La directrice générale de l’Unesco, Irina Bokova, a renouvelé mardi son appel au calme et à la modération autour du temple de Preah Vihear, et propose d’envoyer une mission sur le site dès que possible. La France propose aussi de fournir des cartes réalisées au début du 20e siècle pour contribuer à la résolution du conflit.

La directrice générale de l’Unesco, Irina Bokova, a renouvelé mardi son appel au calme et à la modération autour du temple de Preah Vihear, et propose d’envoyer une mission sur le site dès que possible. La France propose aussi de fournir des cartes réalisées au début du 20e siècle pour contribuer à la résolution du conflit.

La directrice générale de l’Organisation des Nations Unies pour l’éducation, la science et la culture (Unesco), Irina Bokova, a renouvelé mardi son appel au calme et à la modération autour du temple de Preah Vihear, inscrit en 2008 sur la Liste du patrimoine mondial.

“J’ai l’intention d’envoyer une mission sur le site dès que possible afin d’évaluer l’état du temple”, a déclaré Irina Bokova.

“Les sites du patrimoine mondial appartiennent au patrimoine de l’humanité toute entière et la communauté internationale a une responsabilité particulière afin d’assurer leur préservation. Cela requiert un effort collectif qui doit être consenti dans un esprit de consultation et de dialogue. Le patrimoine devrait permettre d’unir et servir d’instrument de dialogue et de compréhension mutuelle, pas de conflit”.

La France est prête à fournir des cartes réalisées au début du 20e siècle

La France est prête à fournir des cartes réalisées au début du 20e siècle pour contribuer à la résolution du conflit entre la Thaïlande et le Cambodge autour du temple de Preah Vihear, a indiqué mercredi le ministère français des Affaires étrangères.

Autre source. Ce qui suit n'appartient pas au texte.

Inductive Phase :=
| Running (st : Session)
| Reconnecting (calls : list Call) (handles : bool).  (* asleep, or in [TcpStream::connect] *)

Record Supervisor := mk_supervisor {
  task : Phase;
  delay : Z;                     (* the variable of the loop *)
  attempts : nat;                (* the calls of [connect] so far *)
  connects : nat;                (* those that succeeded *)
}.

(** Which attempts to connect succeed. *)
Inductive supervisor_step (accepts : nat -> bool) : Supervisor -> Supervisor -> Prop :=
| s_session st st' d a n :
    session_step st st' ->
    supervisor_step accepts (mk_supervisor (Running st) d a n) (mk_supervisor (Running st') d a n)
| s_over st d a n :
    over st = true ->
    supervisor_step accepts (mk_supervisor (Running st) d a n)
      (mk_supervisor (Reconnecting (rx st) (handles st)) d a n)
| s_attempt q h d a n :
    supervisor_step accepts (mk_supervisor (Reconnecting q h) d a n)
      (if accepts a then mk_supervisor (Running (session q h)) 100 (S a) (S n)
       else mk_supervisor (Reconnecting q h) (Z.min (d * 2) 5000) (S a) n)
| s_call q c d a n :
    supervisor_step accepts (mk_supervisor (Reconnecting q true) d a n)
      (mk_supervisor (Reconnecting (q ++ [c]) true) d a n)
| s_drop q h d a n :
    supervisor_step accepts (mk_supervisor (Reconnecting q h) d a n) (mk_supervisor (Reconnecting q false) d a n).

(** The channel of calls, and whether anybody can still send. *)
Definition calls_left (s : Supervisor) : list Call :=
  match task s with Running st => rx st | Reconnecting q _ => q end.
Definition alive (s : Supervisor) : bool :=
  match task s with Running st => handles st | Reconnecting _ h => h end.

(** ** The invariant of a session *)

Definition is_error (a : N * Answer) : Prop := match a.2 with Reply _ => False | _ => True end.
(** The bytes of the batch being written. *)
Definition in_hand (w : Task) : bytes := match w with Busy wb => wb | Waiting => [] end.

(** [d]: the calls taken; [ps]: those that got a response, with it. *)
Record session_inv (st : Session) (d : list Call) (ps : list (N * wire.Resp)) (errs : list (N * Answer))
    : Prop := {
  si_order : tx <$> d = (answers st).*1 ++ fifo st;
  si_answers : answers st = (prod_map id Reply <$> ps) ++ errs;
  si_errs : Forall is_error errs;
  si_over : if over st then fifo st = [] else errs = [];
  si_reading :
    if over st then exists more fr, extract (mk_reader (received st)) = Done (ps.*2 ++ more, fr)
    else if extracting st then
      extract (mk_reader (received st)) = ('(rs, fr) ← extract (framer st); Done (ps.*2 ++ rs, fr))
    else extract (mk_reader (received st)) = Done (ps.*2, framer st);
  si_sent : if over st then sent st `prefix_of` encode_calls d
            else sent st ++ in_hand (writer st) = encode_calls d;
}.

(** [calls]: all the calls made so far. *)
Definition has_inv (calls : list Call) (st : Session) : Prop :=
  exists d ps errs, calls = d ++ rx st /\ session_inv st d ps errs.

Lemma inv_session calls h : has_inv calls (session calls h).
Proof. exists [], [], []. split; [done|]. by split. Qed.

Lemma session_received st d ps errs :
  session_inv st d ps errs -> exists more fr, extract (mk_reader (received st)) = Done (ps.*2 ++ more, fr).
Proof.
  intros [_ _ _ _ Hr _]. destruct (over st); [done|]. destruct (extracting st).
  - destruct (extract_total (framer st)) as (rs & fr & E & _). rewrite Hr, E. by exists rs, fr.
  - exists [], (framer st). by rewrite app_nil_r.
Qed.

Lemma inv_finish calls st wrote a :
  has_inv calls st -> over st = false -> is_error (0%N, a) -> wrote `prefix_of` in_hand (writer st) ->
  has_inv calls (finish st wrote a).
Proof.
  intros (d & ps & errs & Hc & I) Hov Ha [more Hw]. pose proof (session_received st d ps errs I) as Hf.
  destruct I as [A1 A2 A3 A4 A5 A6]. rewrite Hov in *.
  exists d, ps, (errs ++ ((fun t => (t, a)) <$> fifo st)). split; [done|]. split; simpl; try done.
  - by rewrite A1, fmap_app, <- list_fmap_compose, list_fmap_id, app_nil_r.
  - by rewrite A2, app_assoc.
  - apply Forall_app. split; [done|]. by apply Forall_fmap, Forall_true.
  - rewrite <- A6, Hw. exists more. by rewrite app_assoc.
Qed.

Lemma kept_recv calls st n st' :
  has_inv calls st -> over st = false -> writer_recv st n = Some st' -> has_inv calls st'.
Proof.
  intros I Hov. unfold writer_recv. destruct (writer st) eqn:Ew; [|done].
  destruct (rx st) as [|first rest] eqn:Er.
  - destruct (handles st); [done|]. intros [= <-]. by apply inv_finish; [| |done|exists (in_hand (writer st))].
  - set (batch := first :: take n rest). intros [= <-].
    destruct I as (d & ps & errs & Hc & [A1 A2 A3 A4 A5 A6]). rewrite Hov, Ew, Er in *. simpl in A6.
    rewrite app_nil_r in A6.
    exists (d ++ batch), ps, errs. split.
    { rewrite Hc, <- app_assoc. f_equal. unfold batch. simpl. by rewrite take_drop. }
    split; simpl; rewrite ?Hov; try done.
    + by rewrite fmap_app, A1, app_assoc.
    + by rewrite encode_calls_app, A6.
Qed.

Lemma kept_progress calls st n st' :
  has_inv calls st -> over st = false -> writer_progress st n = Some st' -> has_inv calls st'.
Proof.
  intros (d & ps & errs & Hc & [A1 A2 A3 A4 A5 A6]) Hov. unfold writer_progress.
  destruct (writer st) as [|wb] eqn:Ew; [done|]. intros [= <-]. rewrite Hov in *.
  exists d, ps, errs. split; [done|]. split; simpl; rewrite ?Hov; try done. rewrite <- A6, <- app_assoc. simpl.
  by rewrite take_drop.
Qed.

Lemma kept_write calls st f st' :
  has_inv calls st -> over st = false -> writer_write st f = Some st' -> has_inv calls st'.
Proof.
  intros I Hov. unfold writer_write. destruct (writer st) as [|wb] eqn:Ew; [done|].
  destruct f as [n|]; intros [= <-].
  - apply inv_finish; [done|done|done|]. rewrite Ew. exists (drop n wb). simpl. by rewrite take_drop.
  - destruct I as (d & ps & errs & Hc & [A1 A2 A3 A4 A5 A6]). rewrite Hov, Ew in *.
    exists d, ps, errs. split; [done|]. split; simpl; rewrite ?Hov; try done. by rewrite app_nil_r.
Qed.

Lemma kept_read calls st c st' :
  has_inv calls st -> over st = false -> reader_read st c = Some st' -> has_inv calls st'.
Proof.
  intros I Hov. unfold reader_read. destruct (extracting st) eqn:Ex; [done|].
  destruct c as [c|]; intros [= <-]; [|by apply inv_finish; [| |done|exists (in_hand (writer st))]].
  destruct I as (d & ps & errs & Hc & [A1 A2 A3 A4 A5 A6]). rewrite Hov, Ex in *.
  exists d, ps, errs. split; [done|]. split; simpl; rewrite ?Hov; try done.
  by apply (extract_feed _ _ _ c) in A5.
Qed.

Lemma kept_extract calls st st' :
  has_inv calls st -> over st = false -> reader_extract st = Done (Some st') -> has_inv calls st'.
Proof.
  intros I Hov. unfold reader_extract. destruct (extracting st) eqn:Ex; [|done].
  destruct I as (d & ps & errs & Hc & [A1 A2 A3 A4 A5 A6]). rewrite Hov, Ex in *.
  destruct (try_extract_total (framer st)) as ([r|] & fr & E & Hn); rewrite E; ostep.
  - destruct (fifo st) as [|t fifo'] eqn:Ef; [done|]. intros [= <-].
    exists d, (ps ++ [(t, r)]), []. split; [done|]. split; simpl; rewrite ?Hov; try done.
    + by rewrite A1, fmap_app, <- app_assoc.
    + by rewrite A2, A4, fmap_app, !app_nil_r.
    + rewrite A5, extract_unfold, E, fmap_app. ostep. destruct (extract fr) as [[rs fr2]| |]; ostep; [|done..].
      by rewrite <- app_assoc.
  - intros [= <-]. rewrite (Hn eq_refl) in *. exists d, ps, errs. split; [done|].
    split; simpl; rewrite ?Hov; try done. rewrite A5, extract_unfold, E. ostep. by rewrite app_nil_r.
Qed.

(** The calls made so far grow by those that arrive. *)
Lemma kept_step calls st st' :
  has_inv calls st -> session_step st st' -> exists calls', has_inv calls' st' /\ calls `prefix_of` calls'.
Proof.
  intros I [n s Ho H|n s Ho H|f s Ho H|c s Ho H|s Ho H|c Hh|];
    [exists calls; split; [|done]..| |exists calls; split; [|done]].
  - by eapply kept_recv.
  - by eapply kept_progress.
  - by eapply kept_write.
  - by eapply kept_read.
  - by eapply kept_extract.
  - exists (calls ++ [c]). split; [|by eexists]. destruct I as (d & ps & errs & -> & [A1 A2 A3 A4 A5 A6]).
    exists d, ps, errs. split; [by rewrite <- app_assoc|]. by split.
  - destruct I as (d & ps & errs & -> & [A1 A2 A3 A4 A5 A6]). exists d, ps, errs. split; [done|]. by split.
Qed.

La France a exercé un protectorat sur le Cambodge de 1863 à 1953. Lors de la préparation d’un traité -le traité de 1907, qui restitue deux provinces du Siam au Cambodge – une commission de délimitation avait travaillé entre 1904 et 1908 à établir plusieurs cartes de la région. Des cartes que la France est prête à fournir pour contribuer à la résolution du conflit entre la Thaïlande et le Cambodge.

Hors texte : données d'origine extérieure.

Lemma task_step_inv calls s s' :
  async_client.has_inv calls s -> task_step s s' ->
  async_client.has_inv calls s' /\ async_client.answers s ⊆+ async_client.answers s'.
Proof.
  intros I (Hs & Hh & Hq). destruct Hs as [n s1 Ho Hs|n s1 Ho Hs|f s1 Ho Hs|c s1 Ho Hs|s1 Ho Hs|c Hc|].
  - split; [by eapply kept_recv|]. revert Hs. unfold async_client.writer_recv.
    destruct (async_client.writer s); [|done]. destruct (async_client.rx s); [|by intros [= <-]].
    destruct (handles s); [done|]. intros [= <-]. by apply submseteq_inserts_r.
  - split; [by eapply kept_progress|]. revert Hs. unfold async_client.writer_progress.
    destruct (async_client.writer s); [done|]. by intros [= <-].
  - split; [by eapply kept_write|]. revert Hs. unfold async_client.writer_write.
    destruct (async_client.writer s); [done|]. destruct f; intros [= <-]; [by apply submseteq_inserts_r|done].
  - split; [by eapply kept_read|]. revert Hs. unfold async_client.reader_read.
    destruct (extracting s); [done|]. destruct c; intros [= <-]; [done|by apply submseteq_inserts_r].
  - split; [by eapply kept_extract|]. revert Hs. unfold async_client.reader_extract.
    destruct (extracting s); [|done].
    destruct (try_extract_total (async_client.framer s)) as ([r|] & fr & -> & _); ostep; [|by intros [= <-]].
    destruct (async_client.fifo s); intros [= <-]; by apply submseteq_inserts_r.
  - apply suffix_length in Hq. simpl in Hq. rewrite length_app in Hq. simpl in Hq. lia.
  - destruct I as (d & ps & errs & -> & [A1 A2 A3 A4 A5 A6]). split; [|done]. exists d, ps, errs. by split.
Qed.

Lemma async_places calls s :
  async_client.has_inv calls s -> (tx <$> async_client.rx s) ++ async_client.fifo s ++ (given s).*1 ≡ₚ tx <$> calls.
Proof.
  intros (d & ps & errs & -> & [A1 _ _ _ _ _]). rewrite fmap_app, A1. simpl. rewrite <- list_fmap_compose.
  assert (forall l : list (N * async_client.Answer), (fst ∘ prod_map id async_result) <$> l = l.*1) as ->
    by (intros l; by apply list_fmap_ext).
  solve_Permutation.
Qed.

#[export] Instance async_laws : ConnectionLaws Session.
Proof.
  refine {| conn_wf s := exists calls, async_client.has_inv calls s |}.
  - intros q. split_and!; [|done..]. exists q. apply inv_session.
  - intros s c [calls (d & ps & errs & -> & [A1 A2 A3 A4 A5 A6])]. split_and!; [|done..].
    exists ((d ++ async_client.rx s) ++ [c]), d, ps, errs. split; [by rewrite <- app_assoc|]. by split.
  - intros s s' [calls I] Hs. destruct (task_step_inv calls s s' I Hs) as [I' G].
    split_and!; [by exists calls|by destruct Hs as (_ & _ & ?)| |].
    + simpl. by apply fmap_submseteq.
    + etransitivity; [by apply (async_places calls)|]. symmetry. by apply (async_places calls).
  - intros s [calls (d & ps & errs & _ & [A1 A2 A3 A4 A5 A6])] Hf. simpl in *. by rewrite Hf in A4.
Defined.

End async.

(** ** Property *)

(** C21: a call returns once.  For either client, however callers, threads, lost
    connections and reconnections interleave: every call made is in exactly one
    place (blocked in [send], in the channel, in flight on the connection, or
    answered), so none is lost or answered twice, not even when a connection is
    replaced; the channel never holds more than 512 calls; a result once there
    stays what it is; and when nothing is blocked, queued or in flight, every
    call made has its result. *)
Theorem calls_return_once {C} `{ConnectionLaws C} (a0 a a' : Api C) :
  connect true true = Some a0 -> rtc api_step a0 a -> rtc api_step a a' ->
  NoDup (tx <$> made a) /\ places a ≡ₚ tx <$> made a /\ len (calls_of a) <= CALL_BOUND /\
  (forall t r, recv a t = Some r -> t ∈ tx <$> made a /\ recv a' t = Some r) /\
  (blocked a = [] -> calls_of a = [] -> waiting_of a = [] -> forall c, c ∈ made a -> is_Some (recv a (tx c))).
Proof.
  intros Hc R1 R2. destruct (api_inv_steps a0 a (inv_connect a0 Hc) R1) as [I _].
  destruct (api_inv_steps a a' I R2) as [I' G]. split_and!; [apply I..| |].
  - intros t r Hr. apply (recv_spec a t r I) in Hr. split.
    + apply (made_place a t I). unfold places. rewrite !elem_of_app. do 3 right. by apply (list_elem_of_fmap_2 fst) in Hr.
    + apply (recv_spec a' t r I'). by eapply elem_of_submseteq.
  - intros Hb Hq Hw c Hm. apply (list_elem_of_fmap_2 tx), (made_place a _ I) in Hm.
    unfold places in Hm. rewrite Hb, Hq, Hw in Hm. simpl in Hm. apply list_elem_of_fmap in Hm as ([t r] & E & Hr).
    exists r. apply (recv_spec a _ r I). simpl in E. by rewrite E.
Qed.

(** ** Executions *)

Inductive sync_action := Put (k v : bytes) (t : N) | Get (k : bytes) (t : N) | Send (i : nat) | Act (c : ConnAction)
  | Lose | Reconnect.

Definition sync_act (a : Api Conn) (x : sync_action) : option (Api Conn) :=
  match x, link a with
  | Put k v t, _ => if decide (t ∈ tx <$> made a) then None else Some (put a k v t)
  | Get k t, _ => if decide (t ∈ tx <$> made a) then None else Some (get a k t)
  | Send i, _ => send a i
  | Act c, Up s => s' ← conn_act s c; Some (mk_api (Up s') (blocked a) (made a) (delivered a))
  | Lose, Up s =>
      match writer s, reader s with
      | Gone, Returned => Some (mk_api (Down (rx s)) (blocked a) (made a) (delivered a ++ given s))
      | _, _ => None
      end
  | Reconnect, Down q => Some (mk_api (Up (connected q)) (blocked a) (made a) (delivered a))
  | _, _ => None
  end.
Fixpoint sync_run (a : Api Conn) (l : list sync_action) : option (Api Conn) :=
  match l with [] => Some a | x :: l => a' ← sync_act a x; sync_run a' l end.

Lemma sync_act_ok a x a' : sync_act a x = Some a' -> api_step a a'.
Proof.
  destruct a as [[s|q] b m d], x as [k v t|k t|i|c| |]; cbn [sync_act link made blocked delivered]; try done;
    try (destruct (decide _); [done|]; intros [= <-]; by apply api_call); try (by apply api_send).
  - intros (s' & Hs & [= <-])%bind_Some. apply (api_work s s' b m d). simpl. by apply (conn_act_ok s c).
  - destruct (writer s) eqn:Ew, (reader s) eqn:Er; try done. intros [= <-]. exact (api_lost s b m d (conj Ew Er)).
  - intros [= <-]. exact (api_reconnected q b m d).
Qed.

Lemma sync_run_ok a l a' : sync_run a l = Some a' -> rtc api_step a a'.
Proof.
  revert a. induction l as [|x l IH]; intros a; cbn [sync_run]; [by intros [= <-]|].
  intros (a1 & H1 & H2)%bind_Some. eapply rtc_l; [by eapply sync_act_ok|by apply IH].
Qed.

(** ** Witness: two calls, of which the first is answered before the connection
    is lost; a third waits for the next connection. *)

Definition ex_actions : list sync_action :=
  [Put (bstr "k") (bstr "v") 1; Send 0; Get (bstr "k") 2; Send 0; Act (Recv 1); Act Enqueue; Act Enqueue;
   Act (Write None); Act (Read (Some (stage1.resp_frame wire.RespOk))); Act Extract; Act Extract;
   Act (Read None); Act Drain; Act Drain; Act Return; Get (bstr "l") 3; Send 0; Get (bstr "m") 4; Send 0;
   Act (Recv 0); Lose].

Definition ex_api : Api Conn := mk_api (Up (connected [])) [] [] [].

Lemma calls_return_once_witness :
  exists a, sync_run ex_api ex_actions = Some a /\
    recv a 1 = Some (inl wire.RespOk) /\ recv a 2 = Some (inr "connection lost"%string) /\
    recv a 3 = Some (inr "connection lost"%string) /\ recv a 4 = None /\ tx <$> calls_of a = [4%N] /\
    NoDup (tx <$> made a) /\ places a ≡ₚ tx <$> made a.
Proof.
  assert (exists a, sync_run ex_api ex_actions = Some a /\
    recv a 1 = Some (inl wire.RespOk) /\ recv a 2 = Some (inr "connection lost"%string) /\
    recv a 3 = Some (inr "connection lost"%string) /\ recv a 4 = None /\ tx <$> calls_of a = [4%N])
    as (a & Ha & H1 & H2 & H3 & H4 & H5).
  { eexists. split; [vm_compute; reflexivity|]. split_and!; vm_compute; reflexivity. }
  exists a. split_and!; [exact Ha|exact H1|exact H2|exact H3|exact H4|exact H5|..];
    apply (calls_return_once (C := Conn) ex_api a a); try reflexivity; by apply (sync_run_ok _ ex_actions).
Defined.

« Ces archives sont accessibles et ont déjà été consultées au cours des dernières années. Nous apporterons bien entendu toute l’aide nécessaire à tout pays qui nous demanderait de consulter ou prendre copie de ces documents »,

a déclaré le porte-parole du ministère français des Affaires étrangères, Bernard Valéro.

Les conflits territoriaux ont été nombreux entre le royaume du Siam et la France, et en 1940 la Thaïlande appuyée par le Japon considère que le déclenchement de la guerre en Europe crée des conditions favorables pour  récupérer certaines provinces du Cambodge perdues entre 1900 et 1907 au profit de la France. La portion de territoire où se déroule les accrochages d’aujourd’hui en fait partie.

Par Redaction Bangkok

La rédaction de thailande-fr est installée à Bangkok depuis 2007, avec un rédacteur en chef, des pigistes, et des stagiaires d'écoles de journalisme et de communication.

  • On va observer , si la proposition française , est-elle acceptée par La Thailande .Mais ça m’étonnera un peu de l’honnêteté de la part des dirigeants thailandais.
    Dans ce texte , 2 provinces cambodgiens étaient annexés par La Thailande , c’est vrai .
    Surin par exemple , la population parle khmer .La tradition khmère est toujours gardée par les anciens : mariages , musiques , chants , danses , modes de vie…
    Je n’ai jamais entendu , les dirigeants cambodgiens réclamer cette territoire perdue en 1900.

  • C’est “finement joué” que d’avoir instrumentalisé ces ruines dans le conflit frontalier !
    Espérons que jamais un “Hun Sen” ne viendra au pouvoir en Italie, il y a tellement de ruines romaines en France …
    Et à propos de la France, pourquoi ne pas envoyer une cannonière remonter le Chao Phraya pour délivrer les cartes à Bangkok ?
    Pour les géographes, ces cartes sont une source inépuisables sur la façon de tracer une “ligne de partage des eaux” …
    Pour les géopoliticiens, elles sont un bon exemple de “bombe non-désamorcée” laissée sur place après le départ d’un colonisateur méprisant aussi bien que maladroit !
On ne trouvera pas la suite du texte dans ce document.